WHAT IS EXPECTED: From the records below, transcribe only the lines running from the one with "Definition put_cstr (p" through the one with "os_width := n;". Keep both of those end lines.

[[ MATERIAL PROVIDED open ]]

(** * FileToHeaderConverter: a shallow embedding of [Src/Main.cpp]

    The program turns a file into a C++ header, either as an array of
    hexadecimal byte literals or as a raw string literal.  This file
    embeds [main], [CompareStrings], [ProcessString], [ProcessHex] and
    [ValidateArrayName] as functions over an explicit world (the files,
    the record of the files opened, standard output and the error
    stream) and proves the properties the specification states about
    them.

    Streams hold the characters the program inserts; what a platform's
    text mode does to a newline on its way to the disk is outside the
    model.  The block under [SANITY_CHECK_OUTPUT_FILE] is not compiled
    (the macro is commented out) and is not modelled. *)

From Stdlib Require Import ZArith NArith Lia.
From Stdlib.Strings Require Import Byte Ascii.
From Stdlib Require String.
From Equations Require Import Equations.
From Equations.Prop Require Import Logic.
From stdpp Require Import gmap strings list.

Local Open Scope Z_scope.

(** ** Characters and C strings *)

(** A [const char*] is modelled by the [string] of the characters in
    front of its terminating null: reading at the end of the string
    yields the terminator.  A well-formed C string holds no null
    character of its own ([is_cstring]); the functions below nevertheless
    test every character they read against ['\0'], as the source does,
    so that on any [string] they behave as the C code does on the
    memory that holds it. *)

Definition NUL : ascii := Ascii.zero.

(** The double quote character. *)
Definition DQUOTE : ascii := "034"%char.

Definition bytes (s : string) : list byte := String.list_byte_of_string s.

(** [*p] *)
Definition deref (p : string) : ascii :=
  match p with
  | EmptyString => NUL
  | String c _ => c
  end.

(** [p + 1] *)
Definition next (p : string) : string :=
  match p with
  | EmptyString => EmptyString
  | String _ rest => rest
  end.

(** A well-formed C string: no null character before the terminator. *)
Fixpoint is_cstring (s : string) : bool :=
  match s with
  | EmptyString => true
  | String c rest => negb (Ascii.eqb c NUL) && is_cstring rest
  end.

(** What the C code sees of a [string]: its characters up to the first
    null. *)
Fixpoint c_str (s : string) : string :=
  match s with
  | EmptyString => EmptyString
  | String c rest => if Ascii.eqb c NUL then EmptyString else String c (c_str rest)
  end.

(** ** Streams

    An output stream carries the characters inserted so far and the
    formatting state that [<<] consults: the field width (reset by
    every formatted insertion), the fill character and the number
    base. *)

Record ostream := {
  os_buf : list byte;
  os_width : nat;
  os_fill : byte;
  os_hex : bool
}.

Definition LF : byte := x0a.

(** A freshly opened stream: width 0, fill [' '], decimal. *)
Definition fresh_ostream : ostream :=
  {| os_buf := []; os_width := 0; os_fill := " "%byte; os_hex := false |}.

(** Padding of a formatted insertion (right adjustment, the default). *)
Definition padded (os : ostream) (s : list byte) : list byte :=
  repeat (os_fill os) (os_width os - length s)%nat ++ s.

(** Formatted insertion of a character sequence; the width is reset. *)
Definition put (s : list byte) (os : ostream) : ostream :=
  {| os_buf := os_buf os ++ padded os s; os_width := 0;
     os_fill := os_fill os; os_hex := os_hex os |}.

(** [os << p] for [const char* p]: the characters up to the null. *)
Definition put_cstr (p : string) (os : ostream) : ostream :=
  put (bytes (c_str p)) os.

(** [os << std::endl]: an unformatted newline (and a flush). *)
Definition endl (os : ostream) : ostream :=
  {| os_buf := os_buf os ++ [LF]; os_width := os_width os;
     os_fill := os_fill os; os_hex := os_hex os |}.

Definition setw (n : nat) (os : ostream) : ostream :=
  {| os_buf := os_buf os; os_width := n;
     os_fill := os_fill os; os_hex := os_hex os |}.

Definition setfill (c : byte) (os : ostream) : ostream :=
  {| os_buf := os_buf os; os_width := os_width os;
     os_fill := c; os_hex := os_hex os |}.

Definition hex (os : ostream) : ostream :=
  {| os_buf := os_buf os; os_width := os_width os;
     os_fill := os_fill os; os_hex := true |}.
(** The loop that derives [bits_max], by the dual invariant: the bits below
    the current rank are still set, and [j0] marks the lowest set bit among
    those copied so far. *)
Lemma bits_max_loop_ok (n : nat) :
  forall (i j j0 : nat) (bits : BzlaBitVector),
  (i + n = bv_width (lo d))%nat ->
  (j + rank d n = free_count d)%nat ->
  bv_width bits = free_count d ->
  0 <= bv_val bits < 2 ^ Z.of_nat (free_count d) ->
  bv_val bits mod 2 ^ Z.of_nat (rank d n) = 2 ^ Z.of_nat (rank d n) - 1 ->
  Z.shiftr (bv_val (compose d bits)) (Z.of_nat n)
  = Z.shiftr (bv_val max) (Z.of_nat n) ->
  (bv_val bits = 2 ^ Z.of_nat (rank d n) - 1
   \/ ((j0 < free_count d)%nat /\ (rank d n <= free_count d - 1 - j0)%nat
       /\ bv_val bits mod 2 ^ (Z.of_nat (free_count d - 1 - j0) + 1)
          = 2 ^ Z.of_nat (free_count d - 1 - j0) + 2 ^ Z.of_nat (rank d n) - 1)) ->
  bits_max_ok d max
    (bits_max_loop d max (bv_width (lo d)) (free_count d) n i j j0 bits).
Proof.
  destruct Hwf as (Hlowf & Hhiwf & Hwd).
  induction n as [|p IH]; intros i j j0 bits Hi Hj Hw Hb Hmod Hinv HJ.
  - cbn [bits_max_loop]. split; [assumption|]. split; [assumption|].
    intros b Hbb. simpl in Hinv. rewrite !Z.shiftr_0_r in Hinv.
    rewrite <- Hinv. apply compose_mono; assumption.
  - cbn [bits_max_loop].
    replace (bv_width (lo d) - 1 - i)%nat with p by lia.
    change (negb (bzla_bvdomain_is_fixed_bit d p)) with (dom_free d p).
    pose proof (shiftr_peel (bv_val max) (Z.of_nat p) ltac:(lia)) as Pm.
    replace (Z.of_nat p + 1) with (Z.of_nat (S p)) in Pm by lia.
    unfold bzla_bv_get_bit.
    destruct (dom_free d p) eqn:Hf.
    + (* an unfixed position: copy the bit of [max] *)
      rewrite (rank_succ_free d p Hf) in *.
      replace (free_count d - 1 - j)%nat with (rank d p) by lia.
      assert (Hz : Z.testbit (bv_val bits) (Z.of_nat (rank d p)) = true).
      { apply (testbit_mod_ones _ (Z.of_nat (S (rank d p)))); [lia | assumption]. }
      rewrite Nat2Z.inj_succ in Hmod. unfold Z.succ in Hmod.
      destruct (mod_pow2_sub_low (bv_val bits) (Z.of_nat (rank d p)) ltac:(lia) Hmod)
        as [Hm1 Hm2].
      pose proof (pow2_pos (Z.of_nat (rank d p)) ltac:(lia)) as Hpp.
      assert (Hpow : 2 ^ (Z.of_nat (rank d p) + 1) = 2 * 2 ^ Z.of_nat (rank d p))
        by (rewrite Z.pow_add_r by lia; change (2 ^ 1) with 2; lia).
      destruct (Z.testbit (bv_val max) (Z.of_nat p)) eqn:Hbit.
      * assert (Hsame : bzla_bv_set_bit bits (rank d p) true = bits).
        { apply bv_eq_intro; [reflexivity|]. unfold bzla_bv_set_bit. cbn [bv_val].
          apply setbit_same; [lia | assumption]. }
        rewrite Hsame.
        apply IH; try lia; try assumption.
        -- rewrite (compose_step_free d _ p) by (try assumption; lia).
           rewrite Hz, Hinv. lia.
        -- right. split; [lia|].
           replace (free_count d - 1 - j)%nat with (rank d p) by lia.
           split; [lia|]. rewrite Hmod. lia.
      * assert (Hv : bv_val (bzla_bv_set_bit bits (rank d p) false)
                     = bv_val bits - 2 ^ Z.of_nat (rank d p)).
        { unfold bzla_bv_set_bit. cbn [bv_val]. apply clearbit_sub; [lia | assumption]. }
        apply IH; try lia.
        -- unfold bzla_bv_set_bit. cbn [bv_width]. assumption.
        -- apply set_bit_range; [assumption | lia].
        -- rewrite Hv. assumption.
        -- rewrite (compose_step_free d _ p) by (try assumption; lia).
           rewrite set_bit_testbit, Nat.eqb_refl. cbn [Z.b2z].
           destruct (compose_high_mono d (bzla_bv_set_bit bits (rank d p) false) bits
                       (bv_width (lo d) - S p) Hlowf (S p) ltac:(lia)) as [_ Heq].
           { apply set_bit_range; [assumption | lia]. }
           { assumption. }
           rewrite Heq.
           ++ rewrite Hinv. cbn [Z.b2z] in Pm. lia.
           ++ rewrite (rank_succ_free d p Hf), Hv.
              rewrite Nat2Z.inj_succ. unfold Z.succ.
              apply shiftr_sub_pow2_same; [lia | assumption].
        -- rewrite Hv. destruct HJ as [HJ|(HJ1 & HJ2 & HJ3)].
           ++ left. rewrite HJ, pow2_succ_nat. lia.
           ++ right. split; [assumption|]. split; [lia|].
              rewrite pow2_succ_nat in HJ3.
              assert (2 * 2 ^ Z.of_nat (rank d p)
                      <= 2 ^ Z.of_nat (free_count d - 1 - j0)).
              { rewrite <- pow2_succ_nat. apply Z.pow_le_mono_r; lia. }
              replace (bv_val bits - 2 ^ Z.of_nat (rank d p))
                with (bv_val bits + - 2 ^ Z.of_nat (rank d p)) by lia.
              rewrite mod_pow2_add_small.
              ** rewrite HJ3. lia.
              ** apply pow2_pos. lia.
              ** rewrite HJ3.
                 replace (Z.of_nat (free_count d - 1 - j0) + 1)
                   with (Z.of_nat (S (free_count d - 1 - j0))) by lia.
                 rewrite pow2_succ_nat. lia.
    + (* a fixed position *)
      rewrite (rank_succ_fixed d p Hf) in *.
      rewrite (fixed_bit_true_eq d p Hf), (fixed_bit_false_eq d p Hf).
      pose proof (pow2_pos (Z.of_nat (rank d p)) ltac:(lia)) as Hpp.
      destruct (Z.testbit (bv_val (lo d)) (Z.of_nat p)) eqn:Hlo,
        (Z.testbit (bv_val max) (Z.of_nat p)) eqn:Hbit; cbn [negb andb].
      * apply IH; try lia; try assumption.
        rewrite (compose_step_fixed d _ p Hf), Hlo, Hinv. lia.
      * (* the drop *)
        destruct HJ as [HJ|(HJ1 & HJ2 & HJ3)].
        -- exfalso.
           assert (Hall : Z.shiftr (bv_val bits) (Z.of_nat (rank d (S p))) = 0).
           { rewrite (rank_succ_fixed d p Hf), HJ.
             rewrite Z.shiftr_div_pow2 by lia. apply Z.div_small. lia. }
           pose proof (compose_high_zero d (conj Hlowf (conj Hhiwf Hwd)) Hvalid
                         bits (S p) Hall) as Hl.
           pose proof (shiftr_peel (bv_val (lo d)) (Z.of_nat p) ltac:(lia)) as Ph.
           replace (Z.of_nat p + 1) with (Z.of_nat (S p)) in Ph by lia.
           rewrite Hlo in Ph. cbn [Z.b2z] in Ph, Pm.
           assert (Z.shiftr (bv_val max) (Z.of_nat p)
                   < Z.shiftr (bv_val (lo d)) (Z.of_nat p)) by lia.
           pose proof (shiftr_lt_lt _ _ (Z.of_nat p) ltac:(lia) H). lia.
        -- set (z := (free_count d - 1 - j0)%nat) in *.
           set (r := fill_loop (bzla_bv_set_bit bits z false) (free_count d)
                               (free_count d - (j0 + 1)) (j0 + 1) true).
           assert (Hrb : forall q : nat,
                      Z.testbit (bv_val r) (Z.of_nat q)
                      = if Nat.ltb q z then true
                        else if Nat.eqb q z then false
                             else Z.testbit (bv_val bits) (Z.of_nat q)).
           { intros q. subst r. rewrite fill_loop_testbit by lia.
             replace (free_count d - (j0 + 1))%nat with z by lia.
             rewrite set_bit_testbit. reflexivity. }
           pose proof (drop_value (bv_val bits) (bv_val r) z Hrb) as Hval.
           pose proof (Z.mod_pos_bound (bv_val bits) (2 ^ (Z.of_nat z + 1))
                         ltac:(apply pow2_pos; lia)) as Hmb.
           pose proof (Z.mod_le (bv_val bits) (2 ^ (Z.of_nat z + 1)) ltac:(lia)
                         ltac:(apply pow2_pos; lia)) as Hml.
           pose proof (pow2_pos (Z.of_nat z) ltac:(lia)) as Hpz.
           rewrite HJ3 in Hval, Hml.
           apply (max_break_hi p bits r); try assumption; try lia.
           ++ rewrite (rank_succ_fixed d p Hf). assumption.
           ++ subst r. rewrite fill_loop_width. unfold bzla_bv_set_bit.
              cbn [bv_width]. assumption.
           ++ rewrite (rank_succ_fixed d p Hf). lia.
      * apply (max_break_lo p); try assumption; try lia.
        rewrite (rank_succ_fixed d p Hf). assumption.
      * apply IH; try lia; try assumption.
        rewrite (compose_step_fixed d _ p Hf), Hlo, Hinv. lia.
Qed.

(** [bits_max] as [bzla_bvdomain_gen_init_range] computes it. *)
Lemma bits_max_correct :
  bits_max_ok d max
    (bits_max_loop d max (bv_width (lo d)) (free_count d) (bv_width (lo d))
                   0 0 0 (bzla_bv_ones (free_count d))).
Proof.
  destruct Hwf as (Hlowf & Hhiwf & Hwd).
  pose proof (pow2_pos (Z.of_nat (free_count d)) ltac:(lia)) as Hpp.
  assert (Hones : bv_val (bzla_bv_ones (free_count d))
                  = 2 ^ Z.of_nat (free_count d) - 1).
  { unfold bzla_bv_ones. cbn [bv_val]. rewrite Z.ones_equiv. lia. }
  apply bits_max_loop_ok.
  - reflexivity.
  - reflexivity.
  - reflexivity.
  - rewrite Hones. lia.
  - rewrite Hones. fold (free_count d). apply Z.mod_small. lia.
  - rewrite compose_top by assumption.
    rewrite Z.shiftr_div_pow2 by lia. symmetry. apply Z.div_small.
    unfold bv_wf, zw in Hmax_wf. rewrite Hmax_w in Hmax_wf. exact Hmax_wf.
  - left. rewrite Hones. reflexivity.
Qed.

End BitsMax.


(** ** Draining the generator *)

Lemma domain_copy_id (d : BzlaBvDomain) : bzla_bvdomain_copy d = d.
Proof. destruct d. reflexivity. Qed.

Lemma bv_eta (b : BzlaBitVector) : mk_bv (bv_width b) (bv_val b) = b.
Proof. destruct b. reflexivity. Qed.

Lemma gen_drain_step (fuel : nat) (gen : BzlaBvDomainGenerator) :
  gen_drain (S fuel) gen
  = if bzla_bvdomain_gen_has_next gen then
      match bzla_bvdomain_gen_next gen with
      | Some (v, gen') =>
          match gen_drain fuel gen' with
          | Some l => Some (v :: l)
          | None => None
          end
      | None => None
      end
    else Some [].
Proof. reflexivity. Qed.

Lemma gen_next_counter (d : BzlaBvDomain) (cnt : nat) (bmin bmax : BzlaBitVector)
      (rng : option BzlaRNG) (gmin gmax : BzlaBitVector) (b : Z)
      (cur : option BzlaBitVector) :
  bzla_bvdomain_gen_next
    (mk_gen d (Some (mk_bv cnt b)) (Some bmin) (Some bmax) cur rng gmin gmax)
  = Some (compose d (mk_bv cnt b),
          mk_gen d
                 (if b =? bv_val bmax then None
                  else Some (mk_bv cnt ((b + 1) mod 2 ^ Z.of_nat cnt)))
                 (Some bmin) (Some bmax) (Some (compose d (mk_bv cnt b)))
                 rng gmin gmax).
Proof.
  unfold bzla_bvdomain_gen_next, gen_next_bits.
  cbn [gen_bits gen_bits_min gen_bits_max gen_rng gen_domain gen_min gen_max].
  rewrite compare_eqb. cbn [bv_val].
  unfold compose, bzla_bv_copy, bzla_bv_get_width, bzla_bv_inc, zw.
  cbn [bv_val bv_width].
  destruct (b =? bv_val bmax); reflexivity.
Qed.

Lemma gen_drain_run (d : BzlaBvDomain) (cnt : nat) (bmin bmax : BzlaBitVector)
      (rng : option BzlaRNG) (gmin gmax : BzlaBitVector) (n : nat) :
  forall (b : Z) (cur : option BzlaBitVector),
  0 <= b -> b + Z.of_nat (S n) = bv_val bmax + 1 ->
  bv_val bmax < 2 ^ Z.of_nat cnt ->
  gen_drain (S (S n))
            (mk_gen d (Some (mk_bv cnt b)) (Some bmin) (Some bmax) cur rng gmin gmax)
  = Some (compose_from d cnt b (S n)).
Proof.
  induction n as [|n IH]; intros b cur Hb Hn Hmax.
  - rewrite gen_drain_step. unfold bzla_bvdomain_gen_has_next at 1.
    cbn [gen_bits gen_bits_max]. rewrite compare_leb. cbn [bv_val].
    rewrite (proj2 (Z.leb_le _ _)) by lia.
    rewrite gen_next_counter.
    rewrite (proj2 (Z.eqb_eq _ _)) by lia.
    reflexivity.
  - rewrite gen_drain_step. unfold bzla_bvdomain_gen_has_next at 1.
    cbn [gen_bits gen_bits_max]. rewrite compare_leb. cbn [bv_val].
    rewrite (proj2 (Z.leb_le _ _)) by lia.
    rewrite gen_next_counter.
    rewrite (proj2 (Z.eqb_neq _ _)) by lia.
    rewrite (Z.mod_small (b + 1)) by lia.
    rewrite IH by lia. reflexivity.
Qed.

[[ MATERIAL PROVIDED closed ]]

ANSWER TO THE EXERCISE:
Definition put_cstr (p : string) (os : ostream) : ostream :=
  put (bytes (c_str p)) os.

(** [os << std::endl]: an unformatted newline (and a flush). *)
Definition endl (os : ostream) : ostream :=
  {| os_buf := os_buf os ++ [LF]; os_width := os_width os;
     os_fill := os_fill os; os_hex := os_hex os |}.

Definition setw (n : nat) (os : ostream) : ostream :=
  {| os_buf := os_buf os; os_width := n;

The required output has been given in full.